Photograph: Werner Schmidt

Sunday, June 13, 2010

Scandinavian Rowing In South America

The winners of the Cadet Fours in a regatta at the Scandinavian Rowing Club in December 1930. From the left: N. Torgersen (stroke), I. Christophersen, B. Blich (owner of the photo album), S. Sjöstedt, and S. Speyer (cox).

Some weeks ago, the good Tim Koch of London pointed me in the direction of an old photo album that was up for sale at eBay (Thank you, Tim!). The album had, among other things, rowing photographs from the Argentinean rowing club Club Remeros Escandinavos, the Scandinavian Rowing Club, which is located in the town of Tigre on the Paraná Delta, 30 km north of Buenos Aries. The club was founded by some Scandinavians in 1912. I immediately put in a bid, and a couple of days later, I won the album, which has some wonderful black & white photographs, which once belonged to, I believe, a Mr. Nordahl B. Blich (or, Blick?).

The first photograph in the album is from December 1924. It is taken from the deck of the Norwegian vessel S.S. Hanna Skogland. She was built in 1903 for Argo Line in Bremen, and was given the name Alabama. The following year she was bought by the German East Africa Line/Woermann Line and renamed Eduard Woermann. In 1919, she was taken to Great Britain as war reparations and was operated by Union-Castle Mail SS Co., which in 1921 sold her to T.H. Skogland in Norway. Again she was renamed, now to S.S. Hanna Skogland. It is onboard this vessel this photo album begins.

On Christmas Eve in December 1924, S.S. Hanna Skogland crossed the equator on her way to South America. In a photograph King Neptune and members of his court have preformed the traditional crossing-the-line ceremony for the ‘pollywogs’, seamen and passenger who cross the equator for the first time. A little ‘x’ indicates where a boyish-looking Blich is standing (above).

There are no photographs from 1925, but from the following year there are photographs from Montevideo, picnics, and images from the river and delta of Paraná from November 1926, where the oarsmen are lying down in their skiff - “we are taking it easy”. In January 1927, a photograph is showing the outside of a house in Buenos Aires where Mr. Blich is now living. He has turned into a handsome looking fellow, a real gentleman, which we can see in the photograph on the right, taken in January 1928.

In Buenos Aires he takes up competitive rowing. In a photograph from December 1930, we learn that he and his coxed four were the “Winners of the Cadet Fours” in a regatta at the Scandinavian Rowing Club at Tigre (the photograph on the top of the page!). On the back of the photograph is glued a small newspaper clipping saying that it was a 600-metre race “in favourable weather, rain threatened, but held off, so the regatta were rowed promptly and with great enthusiasm.” The winners were S. Sjöstedt, H.B. Blich, I. Christophersen, N. Torgersen, stroke, and S. Speyer, cox.

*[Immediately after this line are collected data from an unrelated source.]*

(* ===== verification/Receive.v ===== *)
(** * Message handlers of the core (src/src/rtmp/ngx_rtmp_receive.c)

    The handlers [ngx_rtmp_init_event_handlers] (ngx_rtmp.c) registers behind
    those of the modules: protocol control messages, user control messages,
    aggregates and AMF commands.  They are handlers of the chunk layer
    (Chunk.v), so that the theorems there apply to them; the calls they make
    to the modules go to [hook].

    What a handler asks of the chunk layer is gathered as commands that run
    behind it; nothing a handler reads depends on them. *)

From Stdlib Require Import ZArith Lia.
From stdpp Require Import base numbers list gmap strings.
From S2P Require Import Prelude Text Chunk Amf.

Module Receive.

Import Text Chunk.

Definition NGX_RTMP_MSG_CHUNK_SIZE : Z := 1.
Definition NGX_RTMP_MSG_ABORT : Z := 2.
Definition NGX_RTMP_MSG_ACK : Z := 3.
Definition NGX_RTMP_MSG_USER : Z := 4.
Definition NGX_RTMP_MSG_ACK_SIZE : Z := 5.
Definition NGX_RTMP_MSG_BANDWIDTH : Z := 6.
Definition NGX_RTMP_MSG_AMF3_META : Z := 15.
Definition NGX_RTMP_MSG_AMF3_SHARED : Z := 16.
Definition NGX_RTMP_MSG_AMF3_CMD : Z := 17.
Definition NGX_RTMP_MSG_AMF_META : Z := 18.
Definition NGX_RTMP_MSG_AMF_SHARED : Z := 19.
Definition NGX_RTMP_MSG_AMF_CMD : Z := 20.
Definition NGX_RTMP_MSG_AGGREGATE : Z := 22.

Definition NGX_RTMP_USER_STREAM_BEGIN : Z := 0.
Definition NGX_RTMP_USER_STREAM_EOF : Z := 1.
Definition NGX_RTMP_USER_STREAM_DRY : Z := 2.
Definition NGX_RTMP_USER_SET_BUFLEN : Z := 3.
Definition NGX_RTMP_USER_RECORDED : Z := 4.
Definition NGX_RTMP_USER_PING_REQUEST : Z := 6.
Definition NGX_RTMP_USER_PING_RESPONSE : Z := 7.
Definition NGX_RTMP_USER_START_HLS_SLICE : Z := 32.

(** The calls of the user message handler. *)
Inductive call :=
  | StreamBegin (msid : Z)
  | StreamEof (msid : Z)
  | StreamDry (msid : Z)
  | StartHlsSlice (msid frag frag_ts : Z)
  | SetBuflen (msid buflen : Z)
  | Recorded (msid : Z)
  | SendPingResponse (timestamp : Z)
  | ResetPing.

(** [s->buflen] and the state of the modules. *)
Record modules (B : Type) := Mods { buflen : Z; others : B }.
Arguments Mods {B}.
Arguments buflen {B}.
Arguments others {B}.

(** The eight bytes [NGX_RTMP_USER_OUT8] writes: the lower half of the number
    first, each half in network order. *)
Definition val8 (l : list Z) : Z := be_val (take 4 l) + 2 ^ 32 * be_val (drop 4 l).

Section Handlers.
Context {B : Type}.
(** The chains of functions the modules put behind [ngx_rtmp_stream_begin] and
    the others, [ngx_rtmp_send_ping_response] and [ngx_rtmp_reset_ping]. *)
Context (hook : B -> call -> ngx_rc * B).
(** What the memory behind the bytes of a buffer holds. *)
Context (stale : nat -> Z).

Abbreviation A := (modules B).
Abbreviation handler := (ngx_rtmp_handler_pt A).

(** [in->buf]; the chunk layer passes at least one buffer. *)
Definition in_buf0 (chain : list (list Z)) : list Z :=
  match chain with b :: _ => b | [] => [] end.

Definition ngx_rtmp_protocol_message_handler : handler := fun a h chain =>
  let b := in_buf0 chain in
  if (length b <? 4)%nat then (NGX_OK, a, [])
  else
    let val := u32 (be_val (take 4 b)) in
    if type h =? NGX_RTMP_MSG_CHUNK_SIZE then (NGX_OK, a, [SetChunkSize val])
    else if type h =? NGX_RTMP_MSG_ABORT then (NGX_OK, a, [])
    else if type h =? NGX_RTMP_MSG_ACK then (NGX_OK, a, [])
    else if type h =? NGX_RTMP_MSG_ACK_SIZE then (NGX_OK, a, [SetAckSize val])
    else if type h =? NGX_RTMP_MSG_BANDWIDTH then (NGX_OK, a, [])
    else (NGX_ERROR, a, []).

(** [b->pos[i .. i + n - 1]], also behind [b->last]. *)
Definition peek (b : list Z) (i n : nat) : list Z :=
  map (fun i => nth i b (stale i)) (seq i n).

Definition call_hook (a : A) (c : call) : ngx_rc * A * list command :=
  let '(rc, m) := hook (others a) c in (rc, Mods (buflen a) m, []).

Definition ngx_rtmp_user_message_handler : handler := fun a h chain =>
  let b := in_buf0 chain in
  if (length b <? 6)%nat then (NGX_OK, a, [])
  else
    let evt := be_val (peek b 0 2) in
    let val := be_val (peek b 2 4) in
    if evt =? NGX_RTMP_USER_STREAM_BEGIN then call_hook a (StreamBegin val)
    else if evt =? NGX_RTMP_USER_STREAM_EOF then call_hook a (StreamEof val)
    else if evt =? NGX_RTMP_USER_STREAM_DRY then call_hook a (StreamDry val)
    else if evt =? NGX_RTMP_USER_START_HLS_SLICE then
      call_hook a (StartHlsSlice val (val8 (peek b 6 8)) (val8 (peek b 14 8)))
    else if evt =? NGX_RTMP_USER_SET_BUFLEN then
      if (length b <? 10)%nat then (NGX_OK, a, [])
      else
        let v := be_val (peek b 6 4) in
        call_hook (Mods v (others a)) (SetBuflen val v)
    else if evt =? NGX_RTMP_USER_RECORDED then call_hook a (Recorded val)
    else if evt =? NGX_RTMP_USER_PING_REQUEST then call_hook a (SendPingResponse val)
    else if evt =? NGX_RTMP_USER_PING_RESPONSE then
      let '(_, a, cs) := call_hook a ResetPing in (NGX_OK, a, cs)
    else (NGX_OK, a, []).

(* ------------------------------------------------------------------ *)
(** ** Aggregates *)

(** [None] is NGX_DONE, the chain being used up. *)
Fixpoint ngx_rtmp_fetch (chain : list (list Z)) : option (Z * list (list Z)) :=
  match chain with
  | [] => None
  | [] :: chain => ngx_rtmp_fetch chain
  | (x :: b) :: chain => Some (x, b :: chain)
  end.

(** The bytes go to [r[n - 1] .. r[0]] of a little-endian number. *)
Fixpoint fetch_uint (n : nat) (v : Z) (chain : list (list Z)) : option (Z * list (list Z)) :=
  match n with
  | O => Some (v, chain)
  | S n => '(x, chain) ← ngx_rtmp_fetch chain; fetch_uint n (v * 256 + x) chain
  end.
Definition ngx_rtmp_fetch_uint32 (n : nat) (chain : list (list Z)) : option (Z * list (list Z)) :=
  fetch_uint n 0 chain.

(** The header of an aggregated message behind its type: length, timestamp and
    message stream. *)
Definition fetch_header (chain : list (list Z)) : option (Z * Z * Z * list (list Z)) :=
  '(mlen, chain) ← ngx_rtmp_fetch_uint32 3 chain;
  '(low, chain) ← ngx_rtmp_fetch_uint32 3 chain;
  '(high, chain) ← ngx_rtmp_fetch chain;
  '(msid, chain) ← ngx_rtmp_fetch_uint32 3 chain;
  Some (mlen, high * 2 ^ 24 + low, msid, chain).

Three months later, 15 March 1931, B. Blich was back in a winning boat, this time taking the "Cup La Nación" in the Tigre International Regatta. In the photographs above we see the Scandinavian crew: from the left, stroke J.R. Slötebak, F. Johannesen, cox L. Andersen, H.B. Blich, and S. Sjöstedt.

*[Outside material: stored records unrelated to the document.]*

(* ===== verification/Send.v ===== *)
(** * Control messages (src/src/rtmp/ngx_rtmp_send.c)

    The functions that create and send protocol and user control messages,
    each a single shared buffer (Shared.v) with its chunk header (Chunk.v).
    [control_round_trip] composes them with the peer: what one side creates
    is decoded by the chunk layer of the other and handled (Receive.v) with
    the same arguments.

    The writes through [__b->last] are not checked by the code; here one
    behind the end of the buffer is [None]. *)

From Stdlib Require Import ZArith Lia.
From stdpp Require Import base numbers list gmap.
From S2P Require Import Prelude Buf Bandwidth Chunk Shared Queue Amf Receive.

Module Send.

Import Shared.
Import Receive.
#[local] Existing Instance Queue.owned_perm.

Section Create.
Context (cscf : Chunk.ngx_rtmp_core_srv_conf_t).

(** The links of a chain. *)
Fixpoint links (fuel : nat) (p : pool) (l : option loc) : option (list loc) :=
  match l with
  | None => Some []
  | Some l =>
      match fuel with
      | O => None
      | S fuel => c ← cells p !! l; ls ← links fuel p (next c); Some (l :: ls)
      end
  end.

Fixpoint store_bufs (p : pool) (ls : list loc) (bs : list ngx_buf_t) : option pool :=
  match ls, bs with
  | [], [] => Some p
  | l :: ls, b :: bs => p ← set_buf p l b; store_bufs p ls bs
  | _, _ => None
  end.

I do not know if this was B. Blich’s last race. Some of the photographs that follow in the album show him and some of his rowing friends going on a rowing tour to Uruguay in March 1932. If the winds allowed they would sail their Thames skiff and camp overnight on the beaches, using the oars as tent poles (see above).

They also visited the rowing club in Colonia, Uruguay (seen above). And then they rowed and sailed home to Tigre (see below).

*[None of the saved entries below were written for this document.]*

(* ===== verification/AmfSend.v ===== *)
(** * AMF messages (src/src/rtmp/ngx_rtmp_send.c)

    The functions that create and send commands, statuses and metadata: the
    AMF writer (Amf.v) over shared buffers (Shared.v) and the chunk headers
    (Chunk.v).  [pool_sink] is the writer's interface [Sink] over the pool of
    shared buffers; its laws are proved here, so what Amf.v proves of the
    writer holds of the messages.

    [amf_message_decodes] and [status_arrives] compose the sender with the
    peer's chunk layer and message handlers (Receive.v), [amf_sent] with the
    output queue (Queue.v). *)

From Stdlib Require Import ZArith Lia.
From stdpp Require Import base numbers list strings gmap.
From S2P Require Import Prelude Buf Double Chunk Shared Queue Amf Receive Send.

Module AmfSend.

Import Shared.
#[local] Existing Instance Queue.owned_perm.

(* ------------------------------------------------------------------ *)
(** ** The writer over shared buffers *)

(** [ngx_rtmp_amf_ctx_t] for writing: [first] and [link]; [alloc] is
    [ngx_rtmp_alloc_amf_buf]. *)
Record amf_out := AmfOut {
  out_pool : pool;
  out_first : option loc;
  out_link : option loc
}.

Definition ngx_rtmp_alloc_amf_buf (h : pool) : option (pool * loc) := ngx_rtmp_alloc_shared_buf h.

(** [b == NULL || b->last == b->end] *)
Definition no_room (c : amf_out) : option bool :=
  match out_link c with
  | None => Some true
  | Some l => k ← cells (out_pool c) !! l; Some (b_last (buf k) =? b_end (buf k))%nat
  end.

(** A new link behind the last one. *)
Definition grow (c : amf_out) : option amf_out :=
  '(h, ln) ← ngx_rtmp_alloc_amf_buf (out_pool c);
  let first := match out_first c with None => Some ln | first => first end in
  h ← match out_link c with
      | Some l => set_next h l (Some ln)
      | None => Some h
      end;
  Some (AmfOut h first (Some ln)).

(** The loop of [ngx_rtmp_amf_put]; [None] when the fuel ends or a link does
    not exist. *)
Fixpoint put_shared (fuel : nat) (c : amf_out) (p : list Z) : option amf_out :=
  match p, fuel with
  | [], _ => Some c
  | _, O => None
  | _, S fuel =>
      full ← no_room c;
      c ← (if full : bool then grow c else Some c);
      l ← out_link c;
      k ← cells (out_pool c) !! l;
      let size := buf_room (buf k) in
      if (length p <=? size)%nat then
        h ← set_buf (out_pool c) l (buf_push (buf k) p);
        Some (AmfOut h (out_first c) (Some l))
      else
        h ← set_buf (out_pool c) l (buf_push (buf k) (take size p));
        put_shared fuel (AmfOut h (out_first c) (Some l)) (drop size p)
  end.

#[local] Instance pool_sink : Amf.Sink amf_out := fun c p =>
  let first := match out_link c, out_first c with
               | Some l, None => Some l
               | _, first => first
               end in
  put_shared (length p) (AmfOut (out_pool c) first (out_link c)) p.

(* ------------------------------------------------------------------ *)
(** ** Messages *)

(** [first] and [last] are pointers to pointers, [None] being NULL. *)
Definition ngx_rtmp_append_amf (p : pool) (first last : option (option loc))
    (m : Amf.memory) (elts : list Amf.ngx_rtmp_amf_elt_t)
  : option (ngx_rc * pool * option (option loc) * option (option loc)) :=
  '(rc, act) ← Amf.ngx_rtmp_amf_write m
    (AmfOut p (default None first) (default None last)) elts;
  Some (rc, out_pool act, (fun _ => out_first act) <$> first, (fun _ => out_link act) <$> last).

Section Create.
Context (cscf : Chunk.ngx_rtmp_core_srv_conf_t).

(** The chain, [None] being NULL. *)
Definition ngx_rtmp_create_amf (p : pool) (h : Chunk.ngx_rtmp_header_t) (m : Amf.memory)
    (elts : list Amf.ngx_rtmp_amf_elt_t) : option (pool * option loc) :=
  '(rc, p, first, _) ← ngx_rtmp_append_amf p (Some None) None m elts;
  let first := mjoin first in
  '(p, first) ← match rc, first with
                | NGX_OK, _ | _, None => Some (p, first)
                | _, Some l => p ← ngx_rtmp_free_shared_chain p l; Some (p, None)
                end;
  match first with
  | None => Some (p, None)
  | Some l => p ← Send.prepare_chain cscf p h None l; Some (p, Some l)
  end.

Definition NGX_RTMP_CSID_AMF : Z := 5.
Definition NGX_RTMP_MSID : Z := 1.

Abbreviation elt := Amf.Elt.
Definition c_str (s : list Z) : list Z := s ++ [0].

And there ends my ‘photographic story’ of Nordahl B. Blich. Or, not quite, there are some loose photographs in a pocket of the album showing Blich on a sail boat in the habour of Strömstad on the Swedish east coast in July 1947, and one photograph of an older Blich, wearing a captain’s hat by a sail boat, with the note “Nordahl - 1962”.

I am afraid the photo album does not reveal a lot about Mr. Nordahl B. Blich, or where he came from. He was probably born in the mid-1910s, and maybe he was Norwegian, although all the notes in the photo album and on the back of the photographs are in English. At least he seems to have enjoyed his rowing. And all of us ‘old oarsmen’ know, that if you ever have pulled an oar, you have done something good in life.